__Directions for this task__.
The expected output is exactly the lines below, starting at the line with "intros Hinv (s & Hs & Hst)%sock_state_Some." and ending at the line with "assert (Hlk : forall", both included; no other line belongs in it.

__Records from a data collection__.

++++++

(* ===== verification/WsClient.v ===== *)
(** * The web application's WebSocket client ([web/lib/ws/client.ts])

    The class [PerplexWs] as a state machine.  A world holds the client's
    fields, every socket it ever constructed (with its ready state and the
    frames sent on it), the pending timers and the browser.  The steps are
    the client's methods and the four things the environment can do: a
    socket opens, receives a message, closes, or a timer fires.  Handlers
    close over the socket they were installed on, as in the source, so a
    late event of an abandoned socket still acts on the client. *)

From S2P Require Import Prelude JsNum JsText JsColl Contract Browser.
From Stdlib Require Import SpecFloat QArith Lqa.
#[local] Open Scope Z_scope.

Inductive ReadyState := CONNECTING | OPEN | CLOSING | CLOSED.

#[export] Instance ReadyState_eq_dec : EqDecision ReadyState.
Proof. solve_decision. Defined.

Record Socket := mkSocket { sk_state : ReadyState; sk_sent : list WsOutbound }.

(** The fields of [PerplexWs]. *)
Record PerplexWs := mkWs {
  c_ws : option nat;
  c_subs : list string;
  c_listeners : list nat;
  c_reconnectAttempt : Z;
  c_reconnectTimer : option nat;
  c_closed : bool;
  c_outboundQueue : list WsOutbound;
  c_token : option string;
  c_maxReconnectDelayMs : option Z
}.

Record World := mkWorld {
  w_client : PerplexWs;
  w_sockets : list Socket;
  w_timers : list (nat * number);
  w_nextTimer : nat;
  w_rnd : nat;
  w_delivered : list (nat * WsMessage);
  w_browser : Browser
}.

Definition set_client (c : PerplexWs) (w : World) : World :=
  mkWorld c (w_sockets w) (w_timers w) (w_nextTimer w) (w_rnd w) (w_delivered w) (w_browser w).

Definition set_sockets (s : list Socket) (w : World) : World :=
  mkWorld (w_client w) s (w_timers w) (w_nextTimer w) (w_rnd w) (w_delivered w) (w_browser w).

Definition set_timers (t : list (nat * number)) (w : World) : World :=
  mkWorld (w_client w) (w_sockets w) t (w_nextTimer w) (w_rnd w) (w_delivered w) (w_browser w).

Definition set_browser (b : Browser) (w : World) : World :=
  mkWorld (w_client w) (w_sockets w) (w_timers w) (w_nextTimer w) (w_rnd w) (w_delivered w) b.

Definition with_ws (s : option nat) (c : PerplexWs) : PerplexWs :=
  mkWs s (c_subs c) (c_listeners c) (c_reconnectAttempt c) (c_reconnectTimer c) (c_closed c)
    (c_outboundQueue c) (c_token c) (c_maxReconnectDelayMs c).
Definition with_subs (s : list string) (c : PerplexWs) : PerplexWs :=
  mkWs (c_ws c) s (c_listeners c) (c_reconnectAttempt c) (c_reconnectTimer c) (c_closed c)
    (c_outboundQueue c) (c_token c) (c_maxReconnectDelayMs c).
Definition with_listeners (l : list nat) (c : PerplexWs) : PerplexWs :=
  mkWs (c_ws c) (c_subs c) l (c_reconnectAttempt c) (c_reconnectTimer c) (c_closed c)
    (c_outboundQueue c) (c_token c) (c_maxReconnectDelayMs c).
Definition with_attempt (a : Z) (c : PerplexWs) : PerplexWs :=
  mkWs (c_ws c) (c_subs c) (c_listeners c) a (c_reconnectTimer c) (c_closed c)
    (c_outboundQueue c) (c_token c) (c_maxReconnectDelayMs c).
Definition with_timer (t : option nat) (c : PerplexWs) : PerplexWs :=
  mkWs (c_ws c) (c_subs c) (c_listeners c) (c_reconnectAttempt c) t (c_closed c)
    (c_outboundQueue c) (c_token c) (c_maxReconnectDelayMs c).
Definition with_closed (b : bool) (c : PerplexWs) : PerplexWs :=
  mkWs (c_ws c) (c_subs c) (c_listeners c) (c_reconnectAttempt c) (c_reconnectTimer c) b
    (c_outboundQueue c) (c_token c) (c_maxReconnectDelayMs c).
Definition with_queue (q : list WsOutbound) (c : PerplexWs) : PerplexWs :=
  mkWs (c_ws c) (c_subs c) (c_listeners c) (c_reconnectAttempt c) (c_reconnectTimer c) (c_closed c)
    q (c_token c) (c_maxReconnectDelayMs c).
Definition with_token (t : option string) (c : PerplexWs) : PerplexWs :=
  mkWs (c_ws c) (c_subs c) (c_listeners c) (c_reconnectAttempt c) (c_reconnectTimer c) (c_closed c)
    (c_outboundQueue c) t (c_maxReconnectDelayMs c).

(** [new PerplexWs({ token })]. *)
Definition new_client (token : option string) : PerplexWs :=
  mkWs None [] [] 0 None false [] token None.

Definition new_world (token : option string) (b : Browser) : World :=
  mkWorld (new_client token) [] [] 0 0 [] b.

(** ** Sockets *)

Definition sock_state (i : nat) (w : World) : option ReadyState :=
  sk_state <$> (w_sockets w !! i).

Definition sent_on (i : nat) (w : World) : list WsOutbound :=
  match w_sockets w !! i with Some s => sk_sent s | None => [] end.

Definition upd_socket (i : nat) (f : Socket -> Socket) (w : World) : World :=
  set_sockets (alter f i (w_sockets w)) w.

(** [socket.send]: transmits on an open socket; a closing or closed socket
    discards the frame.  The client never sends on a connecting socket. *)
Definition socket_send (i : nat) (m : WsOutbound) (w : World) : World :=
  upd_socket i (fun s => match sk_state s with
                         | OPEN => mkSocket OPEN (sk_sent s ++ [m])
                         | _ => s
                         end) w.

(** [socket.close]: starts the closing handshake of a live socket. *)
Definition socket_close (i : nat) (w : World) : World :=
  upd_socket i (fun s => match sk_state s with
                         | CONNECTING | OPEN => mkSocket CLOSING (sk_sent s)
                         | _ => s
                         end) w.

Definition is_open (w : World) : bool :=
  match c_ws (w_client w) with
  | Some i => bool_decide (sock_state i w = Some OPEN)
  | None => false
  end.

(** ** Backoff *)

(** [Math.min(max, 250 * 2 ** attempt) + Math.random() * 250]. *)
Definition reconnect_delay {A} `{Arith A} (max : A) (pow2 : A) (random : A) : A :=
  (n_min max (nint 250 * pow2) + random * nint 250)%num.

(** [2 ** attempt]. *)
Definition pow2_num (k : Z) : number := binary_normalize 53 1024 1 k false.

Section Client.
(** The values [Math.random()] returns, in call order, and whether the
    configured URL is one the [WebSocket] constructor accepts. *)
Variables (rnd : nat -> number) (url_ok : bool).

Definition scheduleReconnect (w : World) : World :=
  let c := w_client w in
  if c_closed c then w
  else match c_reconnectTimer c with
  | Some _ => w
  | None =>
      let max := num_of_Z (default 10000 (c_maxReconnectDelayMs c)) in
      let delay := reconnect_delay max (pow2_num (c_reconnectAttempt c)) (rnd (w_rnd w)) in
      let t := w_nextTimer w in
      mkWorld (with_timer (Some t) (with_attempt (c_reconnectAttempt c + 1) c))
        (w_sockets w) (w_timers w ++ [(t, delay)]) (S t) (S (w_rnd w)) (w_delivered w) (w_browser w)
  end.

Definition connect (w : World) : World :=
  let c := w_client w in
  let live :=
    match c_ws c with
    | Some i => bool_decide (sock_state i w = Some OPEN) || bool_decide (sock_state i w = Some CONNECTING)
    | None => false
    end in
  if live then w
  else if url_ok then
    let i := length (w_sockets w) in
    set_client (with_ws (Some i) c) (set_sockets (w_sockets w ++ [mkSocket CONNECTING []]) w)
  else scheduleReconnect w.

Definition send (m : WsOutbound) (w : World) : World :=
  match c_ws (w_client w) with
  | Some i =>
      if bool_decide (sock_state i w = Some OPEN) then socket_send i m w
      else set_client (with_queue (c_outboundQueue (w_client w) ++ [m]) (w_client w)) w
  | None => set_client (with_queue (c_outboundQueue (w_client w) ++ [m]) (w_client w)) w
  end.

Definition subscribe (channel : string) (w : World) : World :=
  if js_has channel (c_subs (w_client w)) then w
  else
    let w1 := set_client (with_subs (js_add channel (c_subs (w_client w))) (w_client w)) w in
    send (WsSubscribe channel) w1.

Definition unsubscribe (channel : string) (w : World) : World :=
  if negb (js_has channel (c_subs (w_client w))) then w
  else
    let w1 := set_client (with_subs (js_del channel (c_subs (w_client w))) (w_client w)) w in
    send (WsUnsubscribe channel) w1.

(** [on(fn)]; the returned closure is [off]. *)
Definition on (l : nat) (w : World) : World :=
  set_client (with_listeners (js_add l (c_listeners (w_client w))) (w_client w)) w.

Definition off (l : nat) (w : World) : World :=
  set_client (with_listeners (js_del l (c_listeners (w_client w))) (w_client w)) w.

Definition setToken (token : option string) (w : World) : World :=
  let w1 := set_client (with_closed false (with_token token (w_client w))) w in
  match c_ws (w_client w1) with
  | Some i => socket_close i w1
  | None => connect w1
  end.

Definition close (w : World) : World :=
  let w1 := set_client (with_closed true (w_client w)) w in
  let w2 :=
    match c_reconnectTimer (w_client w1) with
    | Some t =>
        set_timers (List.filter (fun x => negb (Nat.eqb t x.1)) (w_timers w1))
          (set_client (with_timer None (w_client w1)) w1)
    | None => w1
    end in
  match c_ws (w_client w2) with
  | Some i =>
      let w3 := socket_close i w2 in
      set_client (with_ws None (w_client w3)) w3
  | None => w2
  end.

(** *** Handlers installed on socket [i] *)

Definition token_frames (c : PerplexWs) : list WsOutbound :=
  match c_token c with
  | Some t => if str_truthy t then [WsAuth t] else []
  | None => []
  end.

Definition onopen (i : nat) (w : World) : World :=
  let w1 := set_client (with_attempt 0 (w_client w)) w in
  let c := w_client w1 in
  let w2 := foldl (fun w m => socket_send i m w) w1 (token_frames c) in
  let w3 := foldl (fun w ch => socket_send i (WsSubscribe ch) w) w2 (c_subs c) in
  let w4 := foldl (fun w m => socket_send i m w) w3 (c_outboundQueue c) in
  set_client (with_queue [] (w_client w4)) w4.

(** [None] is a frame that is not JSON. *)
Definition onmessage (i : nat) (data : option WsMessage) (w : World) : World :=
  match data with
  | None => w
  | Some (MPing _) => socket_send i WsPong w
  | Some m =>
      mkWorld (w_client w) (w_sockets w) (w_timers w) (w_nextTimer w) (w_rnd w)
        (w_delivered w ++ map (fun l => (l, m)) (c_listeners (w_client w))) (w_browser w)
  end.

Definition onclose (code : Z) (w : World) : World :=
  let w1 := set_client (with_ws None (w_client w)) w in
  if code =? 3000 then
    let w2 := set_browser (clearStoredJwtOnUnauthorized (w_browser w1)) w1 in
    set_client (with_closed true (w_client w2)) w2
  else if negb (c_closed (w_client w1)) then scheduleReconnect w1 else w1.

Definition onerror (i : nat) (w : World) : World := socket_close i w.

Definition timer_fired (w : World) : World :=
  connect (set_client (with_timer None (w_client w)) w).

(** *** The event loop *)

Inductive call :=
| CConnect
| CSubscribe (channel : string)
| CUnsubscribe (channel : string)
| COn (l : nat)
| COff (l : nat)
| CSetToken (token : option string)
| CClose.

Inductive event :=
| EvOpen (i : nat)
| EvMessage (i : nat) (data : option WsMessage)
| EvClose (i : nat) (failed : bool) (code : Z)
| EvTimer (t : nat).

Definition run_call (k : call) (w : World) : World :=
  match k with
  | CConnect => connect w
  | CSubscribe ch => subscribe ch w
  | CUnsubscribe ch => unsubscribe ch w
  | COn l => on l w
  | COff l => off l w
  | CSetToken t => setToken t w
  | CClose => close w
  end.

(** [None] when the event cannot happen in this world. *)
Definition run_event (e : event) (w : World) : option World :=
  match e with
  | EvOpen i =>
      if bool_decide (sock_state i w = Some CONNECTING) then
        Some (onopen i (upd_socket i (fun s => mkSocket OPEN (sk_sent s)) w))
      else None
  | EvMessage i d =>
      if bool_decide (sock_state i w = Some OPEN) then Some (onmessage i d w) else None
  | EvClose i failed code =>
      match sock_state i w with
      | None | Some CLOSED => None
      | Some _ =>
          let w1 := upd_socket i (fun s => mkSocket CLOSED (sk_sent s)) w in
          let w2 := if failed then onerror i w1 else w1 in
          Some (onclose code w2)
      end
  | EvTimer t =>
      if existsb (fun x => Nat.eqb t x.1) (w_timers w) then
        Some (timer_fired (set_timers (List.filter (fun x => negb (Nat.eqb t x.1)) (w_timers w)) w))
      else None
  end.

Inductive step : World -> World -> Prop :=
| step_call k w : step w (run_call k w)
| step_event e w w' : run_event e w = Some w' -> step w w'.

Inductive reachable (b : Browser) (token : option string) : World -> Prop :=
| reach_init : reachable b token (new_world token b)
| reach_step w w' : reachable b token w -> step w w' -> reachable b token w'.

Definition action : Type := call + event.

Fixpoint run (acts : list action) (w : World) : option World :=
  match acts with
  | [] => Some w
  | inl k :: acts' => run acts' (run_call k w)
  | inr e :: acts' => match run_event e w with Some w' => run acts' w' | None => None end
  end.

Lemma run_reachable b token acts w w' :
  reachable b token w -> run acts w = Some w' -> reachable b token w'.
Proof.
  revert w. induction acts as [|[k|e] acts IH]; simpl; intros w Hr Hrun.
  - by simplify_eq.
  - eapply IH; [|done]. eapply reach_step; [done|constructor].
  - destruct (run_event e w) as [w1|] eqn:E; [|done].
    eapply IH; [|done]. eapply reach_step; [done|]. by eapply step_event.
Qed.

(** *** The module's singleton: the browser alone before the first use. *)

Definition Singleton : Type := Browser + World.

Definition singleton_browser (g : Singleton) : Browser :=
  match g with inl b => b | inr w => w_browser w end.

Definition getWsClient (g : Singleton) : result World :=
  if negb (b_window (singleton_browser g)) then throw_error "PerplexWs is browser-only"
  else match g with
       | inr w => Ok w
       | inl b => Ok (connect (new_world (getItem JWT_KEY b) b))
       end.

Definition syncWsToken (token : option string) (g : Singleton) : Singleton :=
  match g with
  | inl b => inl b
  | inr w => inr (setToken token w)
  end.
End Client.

++++++

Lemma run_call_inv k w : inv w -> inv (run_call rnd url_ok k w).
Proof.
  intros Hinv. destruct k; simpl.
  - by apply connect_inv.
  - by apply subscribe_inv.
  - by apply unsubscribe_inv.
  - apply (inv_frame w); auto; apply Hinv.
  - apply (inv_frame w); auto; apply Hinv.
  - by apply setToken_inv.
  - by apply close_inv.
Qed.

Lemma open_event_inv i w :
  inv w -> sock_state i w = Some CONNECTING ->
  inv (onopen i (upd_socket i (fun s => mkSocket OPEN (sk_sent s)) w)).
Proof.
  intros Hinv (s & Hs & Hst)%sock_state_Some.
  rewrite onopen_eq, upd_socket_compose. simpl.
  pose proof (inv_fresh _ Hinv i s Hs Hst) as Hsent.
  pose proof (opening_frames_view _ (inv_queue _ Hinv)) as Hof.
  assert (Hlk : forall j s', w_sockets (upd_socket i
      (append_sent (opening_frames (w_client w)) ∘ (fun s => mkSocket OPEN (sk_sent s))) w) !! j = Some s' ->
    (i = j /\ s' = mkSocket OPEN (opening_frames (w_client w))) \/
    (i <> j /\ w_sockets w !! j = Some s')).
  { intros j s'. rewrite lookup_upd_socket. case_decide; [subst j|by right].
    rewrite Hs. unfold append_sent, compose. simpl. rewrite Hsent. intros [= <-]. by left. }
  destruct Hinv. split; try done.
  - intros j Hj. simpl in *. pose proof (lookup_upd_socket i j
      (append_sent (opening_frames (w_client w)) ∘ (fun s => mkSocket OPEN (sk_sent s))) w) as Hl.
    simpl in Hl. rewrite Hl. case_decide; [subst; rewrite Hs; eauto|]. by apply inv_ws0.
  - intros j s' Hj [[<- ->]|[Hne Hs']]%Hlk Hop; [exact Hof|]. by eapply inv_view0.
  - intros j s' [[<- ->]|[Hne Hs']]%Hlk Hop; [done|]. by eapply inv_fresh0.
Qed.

++++++

__Response for this exercise__.
  intros Hinv (s & Hs & Hst)%sock_state_Some.
  rewrite onopen_eq, upd_socket_compose. simpl.
  pose proof (inv_fresh _ Hinv i s Hs Hst) as Hsent.
  pose proof (opening_frames_view _ (inv_queue _ Hinv)) as Hof.
  assert (Hlk : forall j s', w_sockets (upd_socket i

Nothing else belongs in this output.